Lawmakers oppose plant reopening
BY LUIS CARLOS CANO C./EL UNIVERSAL
El Universal
Viernes 03 de febrero de 2006
Miami Herald, página 1



CIUDAD JUÁREZ.- State lawmakers from Chihuahua are siding with U.S. environmental groups against an Arizona mining company accused of polluting the air and soil on both sides of the border.

Chihuahua Deputy Salvador Gómez Ramírez said on Thursday that he and fellow legislators will travel to Austin, Texas, on Feb. 8, when the Texas Commission on Environmental Quality will hold a hearing on whether to renew an air quality permit for a copper smelting plant run by the Asarco mining company in El Paso.

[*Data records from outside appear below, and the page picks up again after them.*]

(** The two scenarios of the specification, run through the shell. *)
Example scenario_add_list_search_remove :
  (exists out, run (Char "a" :: typed sk100 ++ [Char "l"])%list =
     Some (mkState single MainMenu, out) /\
     Inventory.row sk100 ∈ out) /\
  fst <$> run (Char "a" :: typed sk100 ++ [Char "s"; Char "n"; Line "SK-100"])%list =
    Some (mkState single (FoundItemMenu 0%nat)) /\
  fst <$> run (Char "a" :: typed sk100
               ++ [Char "s"; Char "n"; Line "SK-100"; Char "r"])%list =
    Some (mkState Inventory.new MainMenu) /\
  Inventory.list Inventory.new =
    [Printf "%32s%64s%16s%8s\n"
       [AStr "Product"; AStr "Model Code"; AStr "Price (GBP)"; AStr "Qty."];
     Printf "---------------\n" []].
Proof.
  split; [| repeat split; reflexivity].
  eexists. split; [vm_compute; reflexivity |].
  apply list_elem_of_In. vm_compute. tauto.
Qed.

Example scenario_duplicate_model_code :
  fst <$> run (Char "a" :: typed dup_first ++ Char "a" :: typed dup_second
               ++ [Char "s"; Char "n"; Line "DUP"])%list =
    Some (mkState (mkInventory [dup_first; dup_second]) (FoundItemMenu 0%nat)) /\
  fst <$> run (Char "a" :: typed dup_first ++ Char "a" :: typed dup_second
               ++ [Char "s"; Char "n"; Line "DUP"; Char "r";
                   Char "s"; Char "n"; Line "DUP"])%list =
    Some (mkState (mkInventory [dup_second]) (FoundItemMenu 0%nat)).
Proof. split; reflexivity. Qed.

End Shell.

(** ** More on the catalog *)

Section Catalog.

Implicit Types (prod : Product).

Lemma valid_name_in_table prod :
  is_valid_product prod = true ->
  get_product_name prod ∈
    ["Dresses"; "Crop Tops"; "Sweatshirts & Hoodies"; "Blouses"; "Skirts";
     "Shorts"; "Jeans"; "MatchingSets"; "Swimwear"; "Accessories"].
Proof.
  intros Hvalid. apply is_valid_product_declared in Hvalid.
  repeat (apply elem_of_cons in Hvalid as [-> | Hvalid];
          [apply list_elem_of_In; vm_compute; tauto |]).
  by apply elem_of_nil in Hvalid.
Qed.

(** X1: the empty string is the name of the invalid identifiers only: no
    category of the table has an empty name. *)
Theorem get_product_name_empty_iff prod :
  get_product_name prod = EmptyString <-> is_valid_product prod = false.
Proof.
  split.
  - intros Hempty. destruct (is_valid_product prod) eqn:Hvalid; [| done].
    apply valid_name_in_table in Hvalid. rewrite Hempty in Hvalid.
    repeat (apply elem_of_cons in Hvalid as [Heq | Hvalid]; [discriminate Heq |]).
    by apply elem_of_nil in Hvalid.
  - intros Hinvalid. unfold get_product_name. by rewrite Hinvalid.
Qed.

(** X2: two valid categories with the same name are the same category. *)
Theorem get_product_name_inj (p q : Product) :
  is_valid_product p = true -> is_valid_product q = true ->
  get_product_name p = get_product_name q -> p = q.
Proof.
  intros Hp Hq. apply is_valid_product_declared in Hp, Hq.
  repeat (apply elem_of_cons in Hp as [-> | Hp]);
    try (by apply elem_of_nil in Hp);
    repeat (apply elem_of_cons in Hq as [-> | Hq]);
    try (by apply elem_of_nil in Hq);
    vm_compute; intros Heq; first [reflexivity | discriminate Heq].
Qed.

Lemma get_product_name_inj_witness :
  get_product_name Product.Jeans = get_product_name 6 /\ Product.Jeans = 6.
Proof.
  split; [reflexivity |].
  apply (get_product_name_inj Product.Jeans 6); reflexivity.
Defined.

Lemma list_products_lines :
  list_products =
    (Printf "Product list: \n" []
     :: map (fun prod => Printf "(%d) %s\n" [AInt prod; AStr (get_product_name prod)])
            Product.declared
     ++ [Printf "---------------\n" []])%list.
Proof. reflexivity. Qed.

(** X3: [list_products] prints, between its first and last line, one line
    for each valid category and no other: the line of index [i] is there
    exactly when [i] is valid, and the name on it is the one
    [get_product_name] gives.  The indices listed are the ones the category
    read of [handle_add_option] accepts. *)
Theorem list_products_offers_valid (i : Z) :
  (forall text : string,
     Printf "(%d) %s\n" [AInt i; AStr text] ∈ list_products <->
     is_valid_product i = true /\ text = get_product_name i) /\
  (forall (ret : InventoryUI.Caller) (inv : Inventory),
     Printf "(%d) %s\n" [AInt i; AStr (get_product_name i)] ∈ list_products <->
     fst <$> InventoryUI.handle_add_option ret InventoryUI.ReadCategory inv (Int i) =
       Some (InventoryUI.mkState inv (InventoryUI.AddFlow ret (InventoryUI.ReadModel i)))) /\
  length list_products = S (S (index_of Product.Count)).
Proof.
  assert (Hline : forall text : string,
            Printf "(%d) %s\n" [AInt i; AStr text] ∈ list_products <->
            is_valid_product i = true /\ text = get_product_name i).
  { intros text. rewrite list_products_lines, is_valid_product_declared.
    rewrite elem_of_cons, elem_of_app, list_elem_of_fmap, list_elem_of_singleton.
    split.
    - intros [Hhead | [(prod & Heq & Hin) | Hlast]]; [done | | done].
      injection Heq as -> ->. done.
    - intros [Hin ->]. right. left. by exists i. }
  split; [exact Hline |]. split; [| reflexivity].
  intros ret inv. rewrite Hline. unfold InventoryUI.handle_add_option.
  destruct (is_valid_product i); simpl; split; try done.
  intros [Hfalse _]. done.
Qed.

End Catalog.

(** ** More on the store *)

Section StoreComposition.

Implicit Types (v w : list Item) (pred : Inventory.SearchPredicate).
Implicit Types (inv : Inventory) (item : Item) (pitem : ItemPtr).

Lemma find_if_app v w pred :
  Inventory.find_if (v ++ w) pred =
    if (Inventory.find_if v pred =? length v)%nat
    then (length v + Inventory.find_if w pred)%nat
    else Inventory.find_if v pred.
Proof.
  induction v as [| x rest IH]; simpl; [done |].
  destruct (pred x); [done |]. rewrite IH.
  change (S ?a =? S ?b)%nat with (a =? b)%nat.
  by destruct (_ =? _)%nat.
Qed.

(** X4: [search] after [add] returns what it returned before when that was
    an item; when it found none, it returns the position of the added item
    if the predicate holds for it, and nothing otherwise. *)
Theorem search_add inv item pred :
  Inventory.search (Inventory.add inv item) pred =
    match Inventory.search inv pred with
    | Some pitem => Some pitem
    | None => if pred item then Some (length (items inv)) else None
    end.
Proof.
  unfold Inventory.search, Inventory.add. simpl.
  rewrite find_if_app, length_app. simpl.
  pose proof (find_if_le (items inv) pred) as Hle.
  destruct (Nat.eqb_spec (Inventory.find_if (items inv) pred) (length (items inv)))
    as [Hend | Hin]; simpl.
  - destruct (pred item); simpl.
    + rewrite Nat.add_0_r.
      destruct (Nat.eqb_spec (length (items inv)) (length (items inv) + 1)); [lia | done].
    + by rewrite Nat.eqb_refl.
  - destruct (Nat.eqb_spec (Inventory.find_if (items inv) pred) (length (items inv) + 1));
      [lia | done].
Qed.

(** X5: an item added and found again by a predicate that no item held
    before satisfies is at the end, and removing it there gives back the
    inventory as it was. *)
Theorem add_search_remove inv item pred :
  Inventory.search inv pred = None -> pred item = true ->
  Inventory.search (Inventory.add inv item) pred = Some (length (items inv)) /\
  Inventory.remove (Inventory.add inv item) (length (items inv)) = Some inv.
Proof.
  intros Hnone Hitem. split.
  - apply search_Some. simpl. split.
    + exists item. split; [| done].
      rewrite lookup_app_r by done. by rewrite Nat.sub_diag.
    + intros j y Hj. rewrite lookup_app_l by done. intros Hy.
      apply (proj1 (search_None inv pred) Hnone).
      apply list_elem_of_lookup. by exists j.
  - rewrite remove_Some by (simpl; rewrite length_app; simpl; lia).
    destruct inv as [v]. simpl. f_equal. f_equal.
    rewrite delete_take_drop, take_app_length.
    rewrite drop_ge by (rewrite length_app; simpl; lia).
    apply app_nil_r.
Qed.

Lemma add_search_remove_witness :
  Inventory.search (Inventory.add stock sh7) (InventoryUI.by_name "SH-7") = Some 3%nat /\
  Inventory.remove (Inventory.add stock sh7) 3%nat = Some stock.
Proof.
  apply (add_search_remove stock sh7 (InventoryUI.by_name "SH-7")); reflexivity.
Defined.

(** X6: removing the item [search] found takes the first of the items that
    satisfy the predicate out of them and keeps the later ones in their
    order; the items that do not satisfy it are all kept, in their order. *)
Theorem remove_found_filter inv pred pitem inv' :
  Inventory.search inv pred = Some pitem ->
  Inventory.remove inv pitem = Some inv' ->
  exists item : Item,
    items inv !! pitem = Some item /\
    filter (fun x => pred x = true) (items inv) =
      item :: filter (fun x => pred x = true) (items inv') /\
    filter (fun x => pred x <> true) (items inv') =
      filter (fun x => pred x <> true) (items inv).
Proof.
  intros Hsearch Hremove.
  apply search_Some in Hsearch as [(item & Hitem & Hp) Hbefore].
  assert (Hlt : (pitem < length (items inv))%nat) by by apply lookup_lt_Some in Hitem.
  rewrite remove_Some in Hremove by done. injection Hremove as <-. simpl.
  exists item. split; [done |].
  assert (Hnone : Forall (fun x => pred x <> true) (take pitem (items inv))).
  { apply Forall_lookup. intros j y Hy.
    apply lookup_take_Some in Hy as [Hy Hj].
    rewrite (Hbefore j y Hj Hy). done. }
  pose proof (take_drop_middle (items inv) pitem item Hitem) as Hsplit.
  rewrite delete_take_drop.
  remember (take pitem (items inv)) as before eqn:Ebefore.
  remember (drop (S pitem) (items inv)) as behind eqn:Ebehind.
  clear Ebefore Ebehind. rewrite <- Hsplit.
  rewrite !filter_app, !filter_cons.
  destruct (decide (pred item = true)) as [_ | Hno]; [| done].
  destruct (decide (pred item <> true)) as [Hno | _]; [done |].
  split; [| done].
  assert (Hempty : filter (fun x => pred x = true) before = []).
  { clear Hsplit. induction Hnone as [| y rest Hy _ IH]; [done |].
    rewrite filter_cons. by destruct (decide (pred y = true)). }
  by rewrite Hempty.
Qed.

Lemma remove_found_filter_witness :
  Inventory.search stock (InventoryUI.by_name "DUP") = Some 1%nat /\
  Inventory.remove stock 1%nat = Some (mkInventory [sk100; dup_second]) /\
  exists item : Item,
    items stock !! 1%nat = Some item /\
    filter (fun x => InventoryUI.by_name "DUP" x = true) (items stock) =
      item :: filter (fun x => InventoryUI.by_name "DUP" x = true) [sk100; dup_second] /\
    filter (fun x => InventoryUI.by_name "DUP" x <> true) [sk100; dup_second] =
      filter (fun x => InventoryUI.by_name "DUP" x <> true) (items stock).
Proof.
  split; [reflexivity |]. split; [reflexivity |].
  apply (remove_found_filter stock (InventoryUI.by_name "DUP") 1%nat
           (mkInventory [sk100; dup_second])); reflexivity.
Defined.

End StoreComposition.

(** ** More on the shell *)

Section ShellFlows.

Import InventoryUI.

Implicit Types (s : State) (inv : Inventory) (input : Input) (out : list Output).
Implicit Types (item : Item) (pitem : ItemPtr).

Lemma by_name_true (code : string) item : by_name code item = true <-> name item = code.
Proof. apply String.eqb_eq. Qed.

The plant was temporarily shuttered in 1999 due to a drop in copper prices. It was last given an air quality permit in 1992, and the company has made efforts to begin operations again.

But community and environmental groups from both El Paso and Ciudad Juárez have opposed the reopening of the plant that sits on the banks of the Rio Grande, saying it is responsible for elevated levels of lead, arsenic and other pollutants in the area.

The company denies this, saying the area´s elevated levels of lead are due to the use of lead-based paint and other contaminants such as fertilizers.

Gómez Ramírez cited a recent study funded by the Sierra Club and carried out by Northern Arizona University Chemist Michael E. Ketterer, saying it revealed elevated levels of contaminants in a Ciudad Juárez neighborhood as well as in El Paso and other nearby communities.

Ketterer´s study compared lead isotopes from soil samples in El Paso and Ciudad Juárez with lead isotopes in the soil near the Santa Eulalia mine just outside the city of Chihuahua. Much of the copper ore refined in the El Paso plant comes from the Santa Eulalia mine, according to the report, which concluded the same contaminants were present in both sites and therefore Asarco was responsible.

Gómez Ramírez, of the National Action Party (PAN), said he has petitioned the federal government - including the Foreign Relations Secretariat, the Interior Secretariat and President Vicente Fox - against the possible reopening of the plant, but has yet to hear any response.

He said he would be present with a delegation of state lawmakers as well as legislators from Texas and New Mexico to protest against the reopening of the plant during the hearing next week.

AP reporter Alicia Caldwell contributed to this report.